Obviously, since Royal Mail put up the price of stamps, she's unlikely to be able to post it, but the sentiments remain valid all the same. I particularly like the bit about a donkey kicking the woman's brains in. I presume she means she's got her head up her own ass. Admittedly, I got a bit confused when my mother-in-law started talking about her daughter's three sons, but having put it down to either senile dementia or compulsive lying, I realised she was talking about Lisa's sister.
Anyhoo, I'm right behind her. Since lottery tickets doubled in price, I'm struggling to pay all our bills, so I'm certainly not going to shed a tear for British Gas. If it's getting warmer, they'll make more from air conditioning. I did feel a slight twinge of pity when I thought my mother-in-law was accusing them of having to keep warm in Morrisons, but I think that was more of a handwriting issue than a supermarket one.

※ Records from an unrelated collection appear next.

Definition get_action (png_bytes subgoal stage : string) : M Action.t :=
  let system :=
    "You are a VLM navigation agent. Use ONLY the screenshot to decide the next UI action. "
    ++ "Return STRICT JSON that matches the Action schema. No prose. "
    ++ "Choose large, unambiguous targets. If a search box is present, click it and type. "
    ++ "If you need to scroll, return type=scroll with direction and amount." in
  let user :=
    "Stage: " ++ stage ++ ". Subgoal: " ++ subgoal ++ ". "
    ++ "Return JSON: {type, reason, bbox?, text?, key?, scroll?, expect?}. "
    ++ "bbox uses pixel coordinates [x1,y1,x2,y2] in the screenshot." in
  _call_action model_vlm system user png_bytes.

Definition get_release_extract (png_bytes repo : string) : M ReleaseExtract.t :=
  let system :=
    "You are a VLM extraction agent. Use ONLY the screenshot to read the latest release info. "
    ++ "Return STRICT JSON with keys: version, tag, author. No prose." in
  let user :=
    "Repository: " ++ repo ++ ". Extract latest release info from the page." in
  _call_extract model_vlm system user png_bytes.

(** [ReleaseExtractor.extract] *)
Definition extract (png_bytes repo : string) : M ReleaseInfo.t :=
  data <- get_release_extract png_bytes repo ;;
  ret (ReleaseInfo.mk (ReleaseExtract.version data) (ReleaseExtract.tag data)
         (ReleaseExtract.author data)).

(** ** The grid-exploration fallback ([agent/graph.py]) *)

Definition _clamp_bbox_to_viewport (bbox : bbox4) : M bbox4 :=
  let '(x1, y1, x2, y2) := bbox in
  '(w, h) <- query viewport_or_default ;;
  let x1 := Z.max 220 (Z.min x1 w) in
  let x2 := Z.max 220 (Z.min x2 w) in
  let y1 := Z.max 0 (Z.min y1 h) in
  let y2 := Z.max 0 (Z.min y2 h) in
  ret (x1, y1, x2, y2).

(** [range(n)] *)
Definition range (n : Z) : list Z := map Z.of_nat (seq 0 (Z.to_nat n)).

(** [[(i + 1) / (n + 1) for i in range(n)]] *)
Definition fracs (n : Z) : res (list float) :=
  mapM (fun i => PyFloat.int_truediv (i + 1) (n + 1)) (range n).

(** [int(f * n)] for a float [f] and an integer [n] *)
Definition int_scaled (f : float) (n : Z) : res Z :=
  (nf <- PyFloat.of_int n ;; PyFloat.trunc (PyFloat.mul f nf))%res.
(** [`<li><strong>${label}:</strong> ${escapeHtml(value)}</li>`] when the
    property is truthy. *)
Definition fact_item (label : string) (value : Js.text) : string :=
  if Js.truthy_text value then
    "<li><strong>" ++ label ++ ":</strong> " ++ escapeHtml value ++ "</li>"
  else "".

Definition snapshot (f : Facts) : string :=
  "<br/><h3>Company Snapshot</h3>" ++ "<ul>"
  ++ fact_item "Industry" (industry f)
  ++ fact_item "Headquarters" (headquarters f)
  ++ (if Js.truthy (foundedYear f) then
        "<li><strong>Founded:</strong> " ++ Js.to_string (foundedYear f)
        ++ "</li>"
      else "")
  ++ fact_item "Employees" (employeeCountRange f)
  ++ fact_item "Key Products" (keyProducts f)
  ++ fact_item "Target Market" (targetMarket f)
  ++ fact_item "Key Executives" (keyExecutives f)
  ++ (if Js.truthy_text (website f) then
        let site := Text.to_string (website f) in
        let websiteUrl :=
          if Js.startsWith site "http" then site else "https://" ++ site in
        "<li><strong>Website:</strong> " ++ anchor_open (Some websiteUrl)
        ++ escapeHtml (website f) ++ "</a></li>"
      else "")
  ++ "</ul>".

Definition recent_news (f : Facts) : string :=
  if Js.truthy_text (recentNews f) then
    "<br/><h3>Recent News</h3>"
    ++ (if Js.truthy_text (recentNewsUrl f) then
          "<p>" ++ anchor_open (recentNewsUrl f)
          ++ escapeHtml (recentNews f) ++ "</a></p>"
        else "<p>" ++ escapeHtml (recentNews f) ++ "</p>")
  else "".

Definition growth (f : Facts) : string :=
  if Js.truthy_text (growthIndicators f) then
    "<br/><h3>Growth Indicators</h3>"
    ++ "<p>" ++ escapeHtml (growthIndicators f) ++ "</p>"
  else "".

Definition link_item (href : Js.text) (label : string) : string :=
  if Js.truthy_text href then
    "<li>" ++ anchor_open href ++ label ++ "</a></li>"
  else "".

Definition quick_links (l : Links) : string :=
  if Js.truthy_text (websiteUrl l) || Js.truthy_text (linkedinUrl l)
     || Js.truthy_text (newsSearchUrl l)
  then
    "<br/><h3>Quick Links</h3>" ++ "<ul>"
    ++ link_item (websiteUrl l) "Company Website"
    ++ link_item (linkedinUrl l) "LinkedIn Profile"
    ++ link_item (newsSearchUrl l) "Recent News"
    ++ "</ul>"
  else "".

(** The body of the [forEach] over the headlines. *)
Definition headline_item (h : option Headline) : string :=
  match h with
  | Some h =>
      if Js.truthy_text (title h) then
        if Js.truthy_text (url h) then
          "<li>" ++ anchor_open (url h) ++ escapeHtml (title h) ++ "</a></li>"
        else "<li>" ++ escapeHtml (title h) ++ "</li>"
      else ""
  | None => ""
  end.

Anyhoo, we'll see what response she gets from the fat cats of British Gas and their back-scratching mates in government. I'm quite looking forward to it. They'll probably cut her off.
All of that aside, I have actually done some writing in the past week. I've been working afternoons at the hospital since Thursday, but my mornings have been spent making this...
As the title suggests, it's my follow-up to this effort from last year. Stefan did the pictures and I did the words. The conference isn't for another seven weeks though, so I've made that image un-enlargeable to foil any attempts at industrial espionage. I don't want anyone stealing my spelling mistakes.
Admittedly, at more than 1500 words, it's not the snappiest of posters, but personally I just see that as increasing its potential market. It can be displayed anywhere that desperate people have time on their hands: waiting rooms, night-bus shelters, Guantanamo Bay. The possibilities are endless.
Anyhoo, it's good to make a splash...
And I have to grab the limelight away from my kids somehow.